▸ **ABOUT THIS EXERCISE**: For the records below, print the lines from the line with "r6_is_new r = false" through the line with "eapply kept_insert; [exact" exactly as written; include both end lines and exclude the rest.

▸ **INPUT DATA**:
+ + +
Lemma append_option_emitted size pre rest code data :
  (length pre + length rest = size)%nat ->
  let o := enc_opt (code, data) in
  emitted size pre (if bool_decide (length pre + length o <= size)%nat then o else [])
    (dhcpv6_append_option (pre ++ rest) size (length pre) code data).
Proof.
  intros Hs o. assert (length o = 4 + length data)%nat as Ho.
  { subst o. unfold enc_opt. rewrite !length_app. simpl. lia. }
  unfold dhcpv6_append_option, OPT_HDR.
  destruct (decide (length pre + length o <= size)%nat) as [Hfit|Hfull]; cycle 1.
  { rewrite (bool_decide_eq_true_2 (size < _)%nat), (bool_decide_eq_false_2 (_ <= size)%nat)
      by lia. by apply emitted_nothing. }
  rewrite (bool_decide_eq_false_2 (size < _)%nat), (bool_decide_eq_true_2 (_ <= size)%nat) by lia.
  rewrite write_over by (done || simpl; lia). rewrite bind_Ret. cbv beta iota.
  rewrite app_assoc, write_over by (rewrite ?length_app, ?length_drop; simpl; lia).
  rewrite bind_Ret. cbv beta iota.
  rewrite app_assoc, write_over
    by (rewrite ?length_app, ?length_drop; simpl; rewrite ?length_drop; lia).
  rewrite bind_Ret. cbv beta iota zeta.
  eexists _, _. split.
  - rewrite Ho. f_equal. f_equal; [|lia]. subst o. unfold enc_opt. cbn [fst snd].
    rewrite <- !app_assoc. reflexivity.
  - rewrite !length_drop, Ho. simpl. lia.
Qed.

(** The option inside an identity association. *)
Definition inner_option (lease_code status_code : Z) (lease : list Z) : Z * list Z :=
  if status_code =? STATUS_SUCCESS then (lease_code, lease)
  else (OPT_STATUS_CODE, be16 status_code ++ error_text).
(** The static branch claims the entry whatever its state. *)
Lemma allocate_static_spec pool db i e :
  pool6_wf pool -> db6_wf db -> q_entries pool !! i = Some e ->
  let '(r, pool', db') :=
    allocate_static ping now t1 t2 duid iaid host lease_time do_probe tmo i e pool db in
  moved pool pool' /\ db6_wf db' /\ kept_except (fun j => j = i) pool pool'
  /\ if r6_success r
     then answers e.(n_ip_address) = false /\ r6_ip_address r = e.(n_ip_address)
          /\ r6_is_new r = false
          /\ q_entries pool' !! i = Some (claim_entry now duid e) /\ leased db' e.(n_ip_address)
     else (r6_err_is_conflict r = true /\ answers e.(n_ip_address) = true)
          \/ length (d_leases db) = LEASES6_MAX.
Proof.
  intros Hwf Hdb He. unfold allocate_static.
  destruct (answers (n_ip_address e)) eqn:Ha.
  { pose proof (conflict_on_spec "conflict on reserved address" pool db i e Hwf Hdb He) as H.
    destruct (conflict_on now _ _ pool db) as [[r pool'] db'].
    destruct H as (Hm & Hdb' & -> & E). split_and!; [done|done| |by left].
    eapply kept_insert; [exact He|exact E]. }
  cbv zeta. set (pool1 := if negb (in_state IP6_STATE_ALLOCATED e) then _ else _).
  assert (pool1 = enter_state IP6_STATE_ALLOCATED (leave_state (n_state e) pool)) as ->.
  { subst pool1. unfold in_state. pose proof (enter_leave_same pool i e Hwf He) as Hid.
    destruct (n_state e); simpl; try done. }
  pose proof (move_moved pool i e (claim_entry now duid e) Hwf He eq_refl) as Hm.
  set (pool1 := put_entry i (claim_entry now duid e) _) in *.
  change (put_entry i (claim_entry now duid e)
    (enter_state (n_state (claim_entry now duid e)) (leave_state (n_state e) pool)))
    with pool1 in Hm.
  pose proof (lookup_lt_Some _ _ _ He) as Hlt.
  assert (q_entries pool1 = <[i := claim_entry now duid e]> (q_entries pool)) as E1.
  { subst pool1. simpl. by destruct (n_state e). }
  pose proof (persist_spec pool1 db i (claim_entry now duid e) false (proj1 Hm) Hdb) as H.
  rewrite E1, list_lookup_insert_eq in H by done. specialize (H eq_refl eq_refl).
  destruct (persist _ _ _ _ _ _ i _ false pool1 db) as [[r pool'] db'].
  destruct H as (Hm' & Hdb' & Hr). split; [by eapply moved_trans|]. split; [done|].
  destruct (r6_success r).
  - destruct Hr as (-> & Hl & Hip & Hn). split; [by eapply kept_insert|].
    rewrite E1, list_lookup_insert_eq by done. done.
  - destruct Hr as (Hfull & _ & E2). split; [|by right].
    rewrite list_insert_insert, decide_True in E2 by done. by eapply kept_insert.
Qed.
+ + +
▸ **WRITTEN REPLY**:
          /\ r6_is_new r = false
          /\ q_entries pool' !! i = Some (claim_entry now duid e) /\ leased db' e.(n_ip_address)
     else (r6_err_is_conflict r = true /\ answers e.(n_ip_address) = true)
          \/ length (d_leases db) = LEASES6_MAX.
Proof.
  intros Hwf Hdb He. unfold allocate_static.
  destruct (answers (n_ip_address e)) eqn:Ha.
  { pose proof (conflict_on_spec "conflict on reserved address" pool db i e Hwf Hdb He) as H.
    destruct (conflict_on now _ _ pool db) as [[r pool'] db'].
    destruct H as (Hm & Hdb' & -> & E). split_and!; [done|done| |by left].
    eapply kept_insert; [exact He|exact E]. }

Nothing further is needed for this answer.